Tandis que la vapeur s'élevait au-dessus de la marmite, Renwyck fouilla dans sa besace. Elle contenait principalement des sachets d'épices et des plantes, ingrédients précieux qui pourraient lui servir pendant son voyage. Un œil profane n'y trouverait sûrement que peu d'intérêt, mais lui savait qu'il transportait là l'équivalent d'une petite fortune. Outre le fruit de ses propres cueillettes, il avait emporté cannelle, muscade, badiane, carvi, safran, poivre et autres produits issus de contrées lointaines qu'il n'avait jamais vues. Il sortit de son sac l'herbier de sa mère.

Il s'agissait d'un carnet plus que d'un véritable livre. La couverture était faite d'un cuir patiné et les pages d'un vélin clair et doux au toucher. Les plantes séchées se suivaient en farandole, accompagnées de leur nom et de quelques annotations : où les trouver, quand les ramasser, qu'en faire... Renwyck reconnaissait par endroits l'écriture soignée de sa mère. La plupart du temps, les lettres ne lui étaient pas familières, sans doute le travail de ses aïeules. Même s'il avait appris à lire aux côtés d'Aiwe, il peinait à déchiffrer ces calligraphies inconnues à la lueur vacillante des flammes.

Enfin, l'eau se mit à bouillir. Renwyck y jeta de l'ortie et de la prèle séchées. Après la journée de marche, cette tisane apaiserait leurs membres endoloris. C'était aussi pour Renwyck l'occasion de s'essayer au Secret. Peut-être pourrait-il renforcer les propriétés de la décoction. Maladroitement, Renwyck tenta de reproduire ses gestes de sa mère. À travers le vide, il sentit quelque chose sous ses doigts, quelque chose émanant des tréfonds de la terre. Il voulut s'en saisir, mais ses mains ne rencontrèrent que l'air froid de la nuit. Il n'y avait rien.

Quel idiot ! Ses joues et ses oreilles étaient brûlantes.

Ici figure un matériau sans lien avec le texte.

Lemma uvmcopy_loop_ok sz : (0 <= sz <= TRAPFRAME)%Z -> forall fuel m A F N v, space m A F new N -> evolve new A0 F0 N0 A F N -> copied A v ->
  (0 <= v <= np sz)%Z -> (np sz - v < Z.of_nat fuel)%Z ->
  exists m' A' F' N' r, uvmcopy_loop m old new sz (4096 * v) fuel = Ret (m', r) /\ space m' A' F' new N' /\ evolve new A0 F0 N0 A' F' N' /\
    ((r = 0%Z /\ copied A' (np sz)) \/
     (r = (-1)%Z /\ (Z.of_nat (size F) <= 3 * (np sz - v))%Z /\ (forall u, uvpage u -> has (pte_at A' new u) PTE_V = false) /\
      (forall u, vpage u -> ~ uvpage u -> pte_at A' new u = pte_at A0 new u))).
Proof.
  intros Hsz. pose proof (np_range sz Hsz) as Hnp. induction fuel as [|fuel IH]; intros m A F N v SP Ev CP Hv Hf; [lia|]. cbn [uvmcopy_loop].
  destruct (Z.ltb_spec (4096 * v) sz) as [Hlt|Hge].
  2: { assert (v = np sz) as -> by (unfold np in *; div_lia). exists m, A, F, N, 0%Z. split_and!; try done. by left. }
  assert (v < np sz)%Z as Hlt' by (unfold np; div_lia). assert (uvpage v) as Huv by (unfold uvpage; lia).
  destruct (old_kept m A F N SP Ev) as (SO' & PO & KO & OO). pose proof (vpage_va v ltac:(auto)) as Hva. rewrite MAXVA_eq in Hva.
  assert (u64 (4096 * v + PGSIZE) = (4096 * (v + 1))%Z) as Eu by (unfold PGSIZE; rewrite u64_small; lia).
  assert (has (pte_at A0 old v) PTE_V = false -> exists m' A' F' N' r,
    uvmcopy_loop m old new sz (4096 * (v + 1)) fuel = Ret (m', r) /\ space m' A' F' new N' /\ evolve new A0 F0 N0 A' F' N' /\
    ((r = 0%Z /\ copied A' (np sz)) \/
     (r = (-1)%Z /\ (Z.of_nat (size F) <= 3 * (np sz - v))%Z /\ (forall u, uvpage u -> has (pte_at A' new u) PTE_V = false) /\
      (forall u, vpage u -> ~ uvpage u -> pte_at A' new u = pte_at A0 new u)))) as Hskip.
  { intros Hno. destruct (IH m A F N (v + 1)%Z SP Ev) as (m' & A' & F' & N' & r & E & S' & Ev' & Hr); [|lia|lia|].
    - destruct CP as [C1 C2 C3]. split; [|intros u Hu Hx; apply C2; [done|lia]|done]. intros u Hu Hx.
      destruct (decide (u = v)) as [->|]; [rewrite Hno; apply C2; [done|lia]|apply C1; [done|lia]].
    - exists m', A', F', N', r. split_and!; try done. destruct Hr as [?|(? & ? & ?)]; [by left|right; split_and!; (done || lia || tauto)]. }
  destruct (walk_lookup m A F old No v (sp_vm _ _ _ _ _ SO') ltac:(auto)) as [[-> E0]|(q & -> & Hq & El)]; cbn [obind].
  { rewrite Eu. apply Hskip. rewrite <-PO by auto. by rewrite E0. }
  rewrite El. cbn [obind]. rewrite PO by auto. destruct (has (pte_at A0 old v) PTE_V) eqn:Hh; cbn [negb]; [|rewrite Eu; by apply Hskip].
  destruct (sp_user _ _ _ _ _ SO v Huv Hh) as (pa & fl & Epte & Hfl & Hhp & [d Hd] & Hn). pose proof (heap_phys pa Hhp) as Hph.
  assert (own A0 old No pa) as Hown by (right; exists v; split_and!; [done|done|by rewrite Epte, pte_of_pa]).
  assert (has fl PTE_V = true) as HflV by (by rewrite Epte, pte_of_has in Hh by (done || apply is_flags_V)).
  rewrite Epte, pte_of_pa, pte_of_flags by done.
  assert (A !! pa = Some d) as HdA by (by rewrite KO).
  destruct (kalloc_copy m A F pa d (sp_rep _ _ _ _ _ SP) HdA) as [[-> ->]|(m1 & m2 & c & -> & E0 & Hc & Eg & Es & R2)]; cbn [obind].
  { cbn [Z.eqb]. destruct (uvmcopy_fail_ok m A ∅ N v SP Ev CP Huv) as (m' & A' & F' & -> & S' & Ev' & Hn1 & Hn2).
    exists m', A', F', N, (-1)%Z. split_and!; try done. right. split_and!; try done. rewrite size_empty. lia. }
  rewrite E0, Eg. cbn [obind]. rewrite Es. cbn [obind].
  destruct (map_page_ok m A F new N SP m2 c d Hc R2 v fl Huv) as (m3 & r & -> & Hr); [apply (cp_rest _ _ CP); [done|lia]|done|].
  rewrite (lor_V fl HflV) in Hr. cbn [obind].
  destruct Hr as [(-> & A3 & F3 & N3 & S3 & Ev3 & HA & Hsz3 & P3 & C3)|(-> & Hsz3 & m4 & A4 & F4 & N4 & -> & S4 & Ev4 & P4 & C4)]; cbn [Z.eqb negb obind].
  - rewrite Eu. destruct (IH m3 A3 F3 N3 (v + 1)%Z S3) as (m' & A' & F' & N' & r & -> & S' & Ev' & Hr); [| |lia|lia|].
    + by eapply (evolve_trans new m0); [by eapply sp_rep|..].
    + destruct CP as [D1 D2 D3]. split.
      * intros u Hu Hx. rewrite P3 by auto. case_decide as Huv'.
        -- subst u. rewrite Hh. exists c. rewrite Epte, pte_of_flags, pte_of_pa by done. split_and!; [done| |by rewrite HA, Hd].
           by destruct (pg_free_ok m A F c (sp_rep _ _ _ _ _ SP) Hc).
        -- specialize (D1 u Hu ltac:(lia)). destruct (has (pte_at A0 old u) PTE_V) eqn:Hhu; [|done].
           destruct D1 as (p & Ep & Hp & Hpd). exists p. split_and!; try done. rewrite C3; [done|]. exists u. split; [done|].
           destruct (sp_user _ _ _ _ _ SO u Hu Hhu) as (pu & fu & Epu & Hfu & Hhu' & _ & _). pose proof (heap_phys pu Hhu') as Hpu.
           rewrite Ep, Epu, pte_of_flags by done. rewrite pte_of_has, pte_of_pa by (done || (by apply heap_phys) || apply is_flags_V). split; [|done].
           by rewrite Epu, pte_of_has in Hhu by (done || apply is_flags_V).
      * intros u Hu Hx. assert (u <> v) as Hne by lia. rewrite P3 by auto. rewrite decide_False by exact Hne. apply D2; [done|lia].
      * intros u Hu Hno. assert (u <> v) as Hne by (intros ->; exact (Hno Huv)). rewrite (P3 u Hu). rewrite decide_False by exact Hne. exact (D3 u Hu Hno).
    + exists m', A', F', N', r. split_and!; try done. destruct Hr as [?|(? & ? & ?)]; [by left|right; split_and!; (done || lia || tauto)].
  - assert (copied A4 v) as CP4.
    { destruct CP as [D1 D2 D3]. split.
      - intros u Hu Hx. rewrite P4 by auto. specialize (D1 u Hu Hx). destruct (has (pte_at A0 old u) PTE_V) eqn:Hhu; [|done].
        destruct D1 as (p & Ep & Hp & Hpd). exists p. split_and!; try done. rewrite C4; [done|]. exists u. split; [done|].
        destruct (sp_user _ _ _ _ _ SO u Hu Hhu) as (pu & fu & Epu & Hfu & Hhu' & _ & _). pose proof (heap_phys pu Hhu') as Hpu.
        rewrite Ep, Epu, pte_of_flags by done. rewrite pte_of_has, pte_of_pa by (done || (by apply heap_phys) || apply is_flags_V). split; [|done].
        by rewrite Epu, pte_of_has in Hhu by (done || apply is_flags_V).
      - intros u Hu Hx. rewrite P4 by auto. by apply D2.
      - intros u Hu Hno. rewrite P4 by done. by apply D3. }
    assert (evolve new A0 F0 N0 A4 F4 N4) as Ev04 by (by eapply (evolve_trans new m0); [by eapply sp_rep|..]).
    destruct (uvmcopy_fail_ok m4 A4 F4 N4 v S4 Ev04 CP4 Huv) as (m' & A' & F' & -> & S' & Ev' & Hn1 & Hn2).
    exists m', A', F', N4, (-1)%Z. split_and!; try done. right. split_and!; try done. lia.
Qed.
End copy.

Il jeta un regard en coin à Akhbar pour s'assurer que son compagnon ne l'avait pas vu faire. Le druide semblait absorbé dans ses pensées. Renwyck aurait voulu l'interroger sur le Secret. Il lui semblait aujourd'hui qu'il aurait dû en demander bien plus à ce sujet à sa propre mère.

— Akhbar, pourras-tu m'apprendre à toucher la Toile ?

Le druide lui jeta un long regard. Dans l'obscurité, Renwyck ne sut ce qu'il pouvait signifier.

— Nous verrons.

Renwyck n'aima pas son ton. Cette réponse était un « non » déguisé. C'était la réponse que l'on faisait aux enfants pour les faire patienter. Tant pis, il réessayerait seul.

Sans un mot de plus, comme l'avait annoncé Akhbar, ils se couchèrent avec de l'herbe pour oreiller.

*

Les jours suivants suivirent le même modèle. La journée, ils marchaient de longues heures sur la route qui menait au Val de Nacre et à la capitale aelloise. À mesure qu'ils s'en rapprochaient, le paysage changeait doucement. Les plantations viticoles laissèrent place à une alternance de bocages et de bois touffus. Les collines s'espacèrent peu à peu en un long plateau s'étendant jusqu'à l'horizon. La route aussi se transformait. Elle devenait plus large, plus fréquentée.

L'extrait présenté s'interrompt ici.